#### ABOUT THIS TASK
Find the lines below that contain the string "length". Copy each one.

[Saved entries]
++++++++

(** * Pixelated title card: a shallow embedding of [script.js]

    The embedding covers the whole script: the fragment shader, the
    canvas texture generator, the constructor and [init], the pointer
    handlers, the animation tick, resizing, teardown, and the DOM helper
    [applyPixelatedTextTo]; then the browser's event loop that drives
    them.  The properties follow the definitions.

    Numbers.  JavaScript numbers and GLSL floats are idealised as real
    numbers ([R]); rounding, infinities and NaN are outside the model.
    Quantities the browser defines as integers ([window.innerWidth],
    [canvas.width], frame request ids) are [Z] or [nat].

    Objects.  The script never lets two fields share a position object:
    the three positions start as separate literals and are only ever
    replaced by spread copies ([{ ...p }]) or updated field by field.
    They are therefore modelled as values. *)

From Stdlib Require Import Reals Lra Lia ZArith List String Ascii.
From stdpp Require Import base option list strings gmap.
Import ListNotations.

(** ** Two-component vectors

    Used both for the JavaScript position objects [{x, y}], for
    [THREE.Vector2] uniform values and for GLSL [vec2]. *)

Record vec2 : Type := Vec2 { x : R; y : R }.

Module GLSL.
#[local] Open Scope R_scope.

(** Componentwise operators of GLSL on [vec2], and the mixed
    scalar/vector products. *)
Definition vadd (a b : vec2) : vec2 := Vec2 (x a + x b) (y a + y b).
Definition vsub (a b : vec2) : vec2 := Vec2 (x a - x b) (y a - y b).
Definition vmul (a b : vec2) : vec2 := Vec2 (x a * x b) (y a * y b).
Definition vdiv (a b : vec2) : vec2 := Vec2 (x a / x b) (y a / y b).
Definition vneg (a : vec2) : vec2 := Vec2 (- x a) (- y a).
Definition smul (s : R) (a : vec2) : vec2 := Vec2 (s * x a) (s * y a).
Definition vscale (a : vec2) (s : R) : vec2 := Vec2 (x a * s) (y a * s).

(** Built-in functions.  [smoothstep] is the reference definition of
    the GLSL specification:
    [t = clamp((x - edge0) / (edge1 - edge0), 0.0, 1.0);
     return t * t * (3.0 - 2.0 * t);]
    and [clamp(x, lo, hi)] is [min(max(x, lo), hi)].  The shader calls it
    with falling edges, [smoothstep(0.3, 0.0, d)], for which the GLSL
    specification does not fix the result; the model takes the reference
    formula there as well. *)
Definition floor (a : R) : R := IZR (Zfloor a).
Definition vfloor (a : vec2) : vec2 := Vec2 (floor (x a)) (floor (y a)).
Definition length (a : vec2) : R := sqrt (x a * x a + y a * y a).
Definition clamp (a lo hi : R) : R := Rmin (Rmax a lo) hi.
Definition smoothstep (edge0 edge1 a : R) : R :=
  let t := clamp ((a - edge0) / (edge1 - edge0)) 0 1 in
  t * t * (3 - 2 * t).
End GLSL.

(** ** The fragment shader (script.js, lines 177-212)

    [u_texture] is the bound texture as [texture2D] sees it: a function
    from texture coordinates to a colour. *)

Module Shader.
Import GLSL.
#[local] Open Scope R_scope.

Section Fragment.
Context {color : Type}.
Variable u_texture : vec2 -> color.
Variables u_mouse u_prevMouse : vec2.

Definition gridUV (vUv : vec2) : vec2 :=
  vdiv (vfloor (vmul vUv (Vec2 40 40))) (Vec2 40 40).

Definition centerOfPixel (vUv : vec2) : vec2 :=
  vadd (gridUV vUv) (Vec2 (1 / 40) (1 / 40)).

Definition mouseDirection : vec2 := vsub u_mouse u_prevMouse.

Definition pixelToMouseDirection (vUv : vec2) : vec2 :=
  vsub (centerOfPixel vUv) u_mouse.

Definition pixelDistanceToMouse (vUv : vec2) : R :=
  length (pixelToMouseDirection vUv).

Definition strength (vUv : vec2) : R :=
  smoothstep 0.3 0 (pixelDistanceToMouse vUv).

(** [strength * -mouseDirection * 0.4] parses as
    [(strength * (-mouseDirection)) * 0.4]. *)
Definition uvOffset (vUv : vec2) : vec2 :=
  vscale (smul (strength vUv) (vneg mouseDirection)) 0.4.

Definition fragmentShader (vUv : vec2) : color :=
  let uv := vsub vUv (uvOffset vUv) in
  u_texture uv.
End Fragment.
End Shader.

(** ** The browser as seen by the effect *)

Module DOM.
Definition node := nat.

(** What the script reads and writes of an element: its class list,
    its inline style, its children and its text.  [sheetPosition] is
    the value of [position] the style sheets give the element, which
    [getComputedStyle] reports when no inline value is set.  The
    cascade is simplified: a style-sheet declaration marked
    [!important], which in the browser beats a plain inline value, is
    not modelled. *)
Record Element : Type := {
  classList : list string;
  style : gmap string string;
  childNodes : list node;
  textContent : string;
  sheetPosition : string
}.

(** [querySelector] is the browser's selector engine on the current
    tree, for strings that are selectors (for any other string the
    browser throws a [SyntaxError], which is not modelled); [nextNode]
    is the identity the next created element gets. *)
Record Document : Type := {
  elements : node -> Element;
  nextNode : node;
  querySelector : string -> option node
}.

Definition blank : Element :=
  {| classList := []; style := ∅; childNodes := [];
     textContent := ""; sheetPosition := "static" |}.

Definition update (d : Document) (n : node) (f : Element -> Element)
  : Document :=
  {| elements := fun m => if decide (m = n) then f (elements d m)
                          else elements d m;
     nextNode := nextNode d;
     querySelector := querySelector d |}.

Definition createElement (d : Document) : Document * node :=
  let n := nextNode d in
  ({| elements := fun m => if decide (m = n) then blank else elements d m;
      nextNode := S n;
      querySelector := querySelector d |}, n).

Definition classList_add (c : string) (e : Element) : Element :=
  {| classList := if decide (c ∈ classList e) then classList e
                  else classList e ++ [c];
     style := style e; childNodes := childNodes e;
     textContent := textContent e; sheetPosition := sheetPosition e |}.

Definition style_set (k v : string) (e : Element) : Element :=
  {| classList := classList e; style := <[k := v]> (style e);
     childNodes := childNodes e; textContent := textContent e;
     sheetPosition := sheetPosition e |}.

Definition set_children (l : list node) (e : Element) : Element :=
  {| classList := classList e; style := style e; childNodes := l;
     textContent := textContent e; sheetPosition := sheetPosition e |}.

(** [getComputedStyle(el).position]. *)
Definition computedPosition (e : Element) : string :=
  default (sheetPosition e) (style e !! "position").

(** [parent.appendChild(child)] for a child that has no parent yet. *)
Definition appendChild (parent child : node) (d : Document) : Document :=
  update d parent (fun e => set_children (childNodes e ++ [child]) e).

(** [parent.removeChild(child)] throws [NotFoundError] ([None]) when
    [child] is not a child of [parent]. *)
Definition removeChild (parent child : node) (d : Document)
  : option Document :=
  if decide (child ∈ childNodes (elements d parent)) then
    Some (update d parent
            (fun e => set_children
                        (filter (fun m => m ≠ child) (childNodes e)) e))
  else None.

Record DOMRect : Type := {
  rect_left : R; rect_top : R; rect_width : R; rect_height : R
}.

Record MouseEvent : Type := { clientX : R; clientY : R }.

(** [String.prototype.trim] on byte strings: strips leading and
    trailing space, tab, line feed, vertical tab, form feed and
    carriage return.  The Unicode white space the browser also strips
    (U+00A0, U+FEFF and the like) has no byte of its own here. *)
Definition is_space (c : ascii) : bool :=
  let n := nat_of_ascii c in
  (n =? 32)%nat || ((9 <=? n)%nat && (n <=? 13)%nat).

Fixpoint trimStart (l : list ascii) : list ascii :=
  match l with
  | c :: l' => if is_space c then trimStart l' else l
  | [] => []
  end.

++++++++

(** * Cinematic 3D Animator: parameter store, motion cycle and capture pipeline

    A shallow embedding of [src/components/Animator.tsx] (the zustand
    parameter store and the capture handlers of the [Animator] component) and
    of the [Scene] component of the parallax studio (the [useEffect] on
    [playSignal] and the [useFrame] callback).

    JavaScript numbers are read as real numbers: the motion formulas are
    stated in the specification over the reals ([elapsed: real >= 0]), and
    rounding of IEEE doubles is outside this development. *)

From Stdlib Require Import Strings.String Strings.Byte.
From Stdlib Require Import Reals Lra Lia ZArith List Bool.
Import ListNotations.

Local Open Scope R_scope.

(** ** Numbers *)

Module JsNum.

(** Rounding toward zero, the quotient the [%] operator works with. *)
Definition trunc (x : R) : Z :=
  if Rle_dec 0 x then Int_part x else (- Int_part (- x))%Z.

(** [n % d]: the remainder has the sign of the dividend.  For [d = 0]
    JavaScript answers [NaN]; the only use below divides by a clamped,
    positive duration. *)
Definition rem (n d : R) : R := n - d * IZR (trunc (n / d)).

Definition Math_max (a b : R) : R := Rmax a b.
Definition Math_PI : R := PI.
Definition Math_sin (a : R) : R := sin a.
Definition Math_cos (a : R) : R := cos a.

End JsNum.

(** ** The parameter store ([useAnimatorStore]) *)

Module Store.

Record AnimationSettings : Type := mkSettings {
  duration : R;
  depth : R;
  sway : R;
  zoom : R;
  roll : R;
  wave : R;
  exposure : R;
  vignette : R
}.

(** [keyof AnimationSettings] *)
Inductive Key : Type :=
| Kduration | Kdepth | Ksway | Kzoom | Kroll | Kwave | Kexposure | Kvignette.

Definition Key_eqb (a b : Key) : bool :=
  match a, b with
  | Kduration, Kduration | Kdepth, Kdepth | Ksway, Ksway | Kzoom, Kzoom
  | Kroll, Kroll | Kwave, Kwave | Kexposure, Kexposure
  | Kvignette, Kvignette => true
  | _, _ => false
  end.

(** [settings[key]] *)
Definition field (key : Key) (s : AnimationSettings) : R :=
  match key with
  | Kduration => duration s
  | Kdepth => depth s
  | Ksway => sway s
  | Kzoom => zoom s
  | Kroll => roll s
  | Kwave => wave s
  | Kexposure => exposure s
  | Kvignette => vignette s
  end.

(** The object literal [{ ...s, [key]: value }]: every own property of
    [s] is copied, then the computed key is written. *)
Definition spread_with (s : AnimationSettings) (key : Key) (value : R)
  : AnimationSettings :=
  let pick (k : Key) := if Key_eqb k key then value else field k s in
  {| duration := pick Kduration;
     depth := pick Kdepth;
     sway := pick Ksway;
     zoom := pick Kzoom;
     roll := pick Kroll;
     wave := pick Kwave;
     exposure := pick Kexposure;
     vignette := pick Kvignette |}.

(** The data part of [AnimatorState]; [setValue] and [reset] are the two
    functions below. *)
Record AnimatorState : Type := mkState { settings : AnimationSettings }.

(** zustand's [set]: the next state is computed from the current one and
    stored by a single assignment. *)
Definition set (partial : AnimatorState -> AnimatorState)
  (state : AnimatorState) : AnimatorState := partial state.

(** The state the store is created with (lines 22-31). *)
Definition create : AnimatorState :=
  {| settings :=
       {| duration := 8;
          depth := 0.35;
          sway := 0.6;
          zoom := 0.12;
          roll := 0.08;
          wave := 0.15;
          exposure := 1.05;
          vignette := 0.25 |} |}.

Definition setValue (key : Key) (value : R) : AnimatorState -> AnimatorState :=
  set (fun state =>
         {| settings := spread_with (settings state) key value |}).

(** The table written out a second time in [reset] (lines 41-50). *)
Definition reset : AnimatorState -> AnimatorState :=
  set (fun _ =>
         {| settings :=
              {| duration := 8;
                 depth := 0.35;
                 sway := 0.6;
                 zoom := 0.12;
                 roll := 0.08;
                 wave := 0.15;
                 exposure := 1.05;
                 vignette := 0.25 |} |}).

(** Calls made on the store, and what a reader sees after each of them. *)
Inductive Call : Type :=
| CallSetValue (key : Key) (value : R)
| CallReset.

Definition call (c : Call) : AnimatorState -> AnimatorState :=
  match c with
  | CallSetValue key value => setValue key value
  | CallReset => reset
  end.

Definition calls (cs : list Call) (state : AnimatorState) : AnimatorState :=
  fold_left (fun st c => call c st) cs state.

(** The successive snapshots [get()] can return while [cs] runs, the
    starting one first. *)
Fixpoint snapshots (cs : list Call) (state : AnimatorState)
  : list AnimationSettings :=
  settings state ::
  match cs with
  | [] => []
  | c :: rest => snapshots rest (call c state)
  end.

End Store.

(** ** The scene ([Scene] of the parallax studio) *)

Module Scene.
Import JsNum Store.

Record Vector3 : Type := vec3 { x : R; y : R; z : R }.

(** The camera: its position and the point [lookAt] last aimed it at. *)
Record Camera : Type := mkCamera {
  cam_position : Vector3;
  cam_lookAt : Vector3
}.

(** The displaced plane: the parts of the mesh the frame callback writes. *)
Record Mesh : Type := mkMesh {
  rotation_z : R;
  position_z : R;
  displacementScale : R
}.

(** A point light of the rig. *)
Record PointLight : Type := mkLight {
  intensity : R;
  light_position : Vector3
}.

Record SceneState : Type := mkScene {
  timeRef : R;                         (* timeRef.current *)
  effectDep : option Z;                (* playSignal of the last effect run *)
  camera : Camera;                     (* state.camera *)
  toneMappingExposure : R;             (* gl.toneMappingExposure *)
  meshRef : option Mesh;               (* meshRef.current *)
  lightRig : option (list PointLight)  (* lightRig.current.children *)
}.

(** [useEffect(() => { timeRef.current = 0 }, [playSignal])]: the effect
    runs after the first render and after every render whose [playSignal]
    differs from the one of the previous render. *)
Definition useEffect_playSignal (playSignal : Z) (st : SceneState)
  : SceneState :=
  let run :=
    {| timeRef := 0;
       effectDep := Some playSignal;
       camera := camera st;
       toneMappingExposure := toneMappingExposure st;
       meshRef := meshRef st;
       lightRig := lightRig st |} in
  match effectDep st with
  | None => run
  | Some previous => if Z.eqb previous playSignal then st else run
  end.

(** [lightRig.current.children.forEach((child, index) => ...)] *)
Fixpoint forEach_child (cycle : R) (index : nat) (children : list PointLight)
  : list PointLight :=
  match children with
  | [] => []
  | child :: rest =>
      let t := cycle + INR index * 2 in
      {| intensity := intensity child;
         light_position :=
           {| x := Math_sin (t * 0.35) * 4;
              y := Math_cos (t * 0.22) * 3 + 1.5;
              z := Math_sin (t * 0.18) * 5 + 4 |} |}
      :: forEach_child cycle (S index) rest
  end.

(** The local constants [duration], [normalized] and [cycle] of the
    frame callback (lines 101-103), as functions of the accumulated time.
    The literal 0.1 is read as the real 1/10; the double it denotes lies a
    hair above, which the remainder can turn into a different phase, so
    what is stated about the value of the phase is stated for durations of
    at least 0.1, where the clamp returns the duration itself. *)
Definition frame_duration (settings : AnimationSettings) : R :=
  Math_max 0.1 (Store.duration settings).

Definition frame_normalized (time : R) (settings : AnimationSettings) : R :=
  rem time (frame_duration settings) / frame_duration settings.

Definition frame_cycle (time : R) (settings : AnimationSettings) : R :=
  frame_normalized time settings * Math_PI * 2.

++++++++

#### FINAL ANSWER
Definition length (a : vec2) : R := sqrt (x a * x a + y a * y a).
  length (pixelToMouseDirection vUv).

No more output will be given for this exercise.